**Work required**
Line by line, transcribe the listing below without omission.

**Records provided**

Lemma w_start_reachable i : is_Some (fl_clients a_fleet !! i) -> drains_reachable (Some a_budget) (w_start i).
Proof. intros Hi. eapply drains_next; [apply fleet_drains, a_fleet_reachable|]. by apply (ds_start (Drains a_fleet ∅) 0%nat i). Qed.

Lemma w_move_reachable S : drains_reachable (Some a_budget) S -> drains_reachable (Some a_budget) (w_move S).
Proof.
  intros HS. unfold w_move. destruct (ds_drains S !! 0%nat) as [d|] eqn:Hd; [|done]. simpl.
  destruct (drain_step d (ds_fleet S)) as [[d' F]|] eqn:Hs; [|done]. eapply drains_next; [done|]. by eapply ds_move.
Qed.

Lemma w_op_reachable i o S : drains_reachable (Some a_budget) S -> drains_reachable (Some a_budget) (w_op i o S).
Proof.
  intros HS. unfold w_op. destruct (fleet_guard i o (ds_fleet S)) eqn:Hg; [|done].
  destruct (fleet_op i o (ds_fleet S)) as [[r F]|] eqn:Hop; [|done]. eapply drains_next; [done|]. by eapply ds_op.
Qed.

Definition w_acked : drains (option ByteBudget) := w_move (w_op 1 (OpAck 1) (w_op 1 OpDeliver (w_move (w_start 1)))).

Lemma w_acked_reachable : drains_reachable (Some a_budget) w_acked.
Proof. apply w_move_reachable, w_op_reachable, w_op_reachable, w_move_reachable, w_start_reachable. vm_compute. by eexists. Qed.

Definition client_1 : client (option ByteBudget) := default no_client (fl_clients (ds_fleet w_acked) !! 1%nat).

Lemma drain_confirms_witness :
  ds_drains w_acked !! 0%nat = Some (DrainCall 1 false (DrainReturned None)) /\ GetUnAcked (view (ds_fleet w_acked) client_1) = Some [].
Proof.
  assert (Hd : ds_drains w_acked !! 0%nat = Some (DrainCall 1 false (DrainReturned None))) by (vm_compute; reflexivity).
  split; [exact Hd|].
  assert (Hc : fl_clients (ds_fleet w_acked) !! 1%nat = Some client_1).
  { assert (Hs : is_Some (fl_clients (ds_fleet w_acked) !! 1%nat)) by (vm_compute; by eexists).
    unfold client_1. destruct Hs as [c Hc]. by rewrite Hc. }
  exact (proj1 (drain_confirms (Some a_budget) w_acked 0 1 false client_1 a_budget_empty w_acked_reachable Hd Hc)).
Defined.

(** The context of a drain of the first client ends while three messages are left. *)
Definition w_ended : drains (option ByteBudget) := Drains a_fleet {[0%nat := DrainCall 0 true DrainEntry]}.

Lemma w_ended_reachable : drains_reachable (Some a_budget) w_ended.
Proof.
  assert (Hi : is_Some (fl_clients a_fleet !! 0%nat)) by (rewrite a_client_joined; by eexists).
  eapply drains_next; [apply (w_start_reachable 0 Hi)|]. by eapply (ds_done (w_start 0) 0%nat (DrainCall 0 false DrainEntry)).
Qed.

Lemma drain_returns_witness :
  exists e F, drain_step (DrainCall 0 true DrainEntry) a_fleet = Some (DrainCall 0 true (DrainReturned (Some e)), F) /\ Unacked e = 3.
Proof.
  destruct (drain_returns (Some a_budget) w_ended 0 (DrainCall 0 true DrainEntry) a_client a_budget_empty w_ended_reachable eq_refl
    a_client_joined eq_refl) as (l & Hl & Hd).
  assert (Hl' : GetUnAcked (view (ds_fleet w_ended) a_client) = Some (Some <$> [0; 1; 2]%nat)) by (vm_compute; reflexivity).
  rewrite Hl in Hl'. injection Hl' as Hl'. assert (l = [0; 1; 2]%nat) as -> by (apply (inj (fmap Some)); exact Hl').
  rewrite decide_True in Hd by (right; apply orb_true_r). destruct Hd as (err & F & Hs & He). destruct err as [e|]; [|discriminate He].
  exists e, F. split; [exact Hs|]. destruct He as (_ & _ & _ & Hu & _). exact Hu.
Defined.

**Response to the exercise**
Lemma w_start_reachable i : is_Some (fl_clients a_fleet !! i) -> drains_reachable (Some a_budget) (w_start i).
Proof. intros Hi. eapply drains_next; [apply fleet_drains, a_fleet_reachable|]. by apply (ds_start (Drains a_fleet ∅) 0%nat i). Qed.

Lemma w_move_reachable S : drains_reachable (Some a_budget) S -> drains_reachable (Some a_budget) (w_move S).
Proof.
  intros HS. unfold w_move. destruct (ds_drains S !! 0%nat) as [d|] eqn:Hd; [|done]. simpl.
  destruct (drain_step d (ds_fleet S)) as [[d' F]|] eqn:Hs; [|done]. eapply drains_next; [done|]. by eapply ds_move.
Qed.

Lemma w_op_reachable i o S : drains_reachable (Some a_budget) S -> drains_reachable (Some a_budget) (w_op i o S).
Proof.
  intros HS. unfold w_op. destruct (fleet_guard i o (ds_fleet S)) eqn:Hg; [|done].
  destruct (fleet_op i o (ds_fleet S)) as [[r F]|] eqn:Hop; [|done]. eapply drains_next; [done|]. by eapply ds_op.
Qed.

Definition w_acked : drains (option ByteBudget) := w_move (w_op 1 (OpAck 1) (w_op 1 OpDeliver (w_move (w_start 1)))).

Lemma w_acked_reachable : drains_reachable (Some a_budget) w_acked.
Proof. apply w_move_reachable, w_op_reachable, w_op_reachable, w_move_reachable, w_start_reachable. vm_compute. by eexists. Qed.

Definition client_1 : client (option ByteBudget) := default no_client (fl_clients (ds_fleet w_acked) !! 1%nat).

Lemma drain_confirms_witness :
  ds_drains w_acked !! 0%nat = Some (DrainCall 1 false (DrainReturned None)) /\ GetUnAcked (view (ds_fleet w_acked) client_1) = Some [].
Proof.
  assert (Hd : ds_drains w_acked !! 0%nat = Some (DrainCall 1 false (DrainReturned None))) by (vm_compute; reflexivity).
  split; [exact Hd|].
  assert (Hc : fl_clients (ds_fleet w_acked) !! 1%nat = Some client_1).
  { assert (Hs : is_Some (fl_clients (ds_fleet w_acked) !! 1%nat)) by (vm_compute; by eexists).
    unfold client_1. destruct Hs as [c Hc]. by rewrite Hc. }
  exact (proj1 (drain_confirms (Some a_budget) w_acked 0 1 false client_1 a_budget_empty w_acked_reachable Hd Hc)).
Defined.

(** The context of a drain of the first client ends while three messages are left. *)
Definition w_ended : drains (option ByteBudget) := Drains a_fleet {[0%nat := DrainCall 0 true DrainEntry]}.

Lemma w_ended_reachable : drains_reachable (Some a_budget) w_ended.
Proof.
  assert (Hi : is_Some (fl_clients a_fleet !! 0%nat)) by (rewrite a_client_joined; by eexists).
  eapply drains_next; [apply (w_start_reachable 0 Hi)|]. by eapply (ds_done (w_start 0) 0%nat (DrainCall 0 false DrainEntry)).
Qed.

Lemma drain_returns_witness :
  exists e F, drain_step (DrainCall 0 true DrainEntry) a_fleet = Some (DrainCall 0 true (DrainReturned (Some e)), F) /\ Unacked e = 3.
Proof.
  destruct (drain_returns (Some a_budget) w_ended 0 (DrainCall 0 true DrainEntry) a_client a_budget_empty w_ended_reachable eq_refl
    a_client_joined eq_refl) as (l & Hl & Hd).
  assert (Hl' : GetUnAcked (view (ds_fleet w_ended) a_client) = Some (Some <$> [0; 1; 2]%nat)) by (vm_compute; reflexivity).
  rewrite Hl in Hl'. injection Hl' as Hl'. assert (l = [0; 1; 2]%nat) as -> by (apply (inj (fmap Some)); exact Hl').
  rewrite decide_True in Hd by (right; apply orb_true_r). destruct Hd as (err & F & Hs & He). destruct err as [e|]; [|discriminate He].
  exists e, F. split; [exact Hs|]. destruct He as (_ & _ & _ & Hu & _). exact Hu.
Defined.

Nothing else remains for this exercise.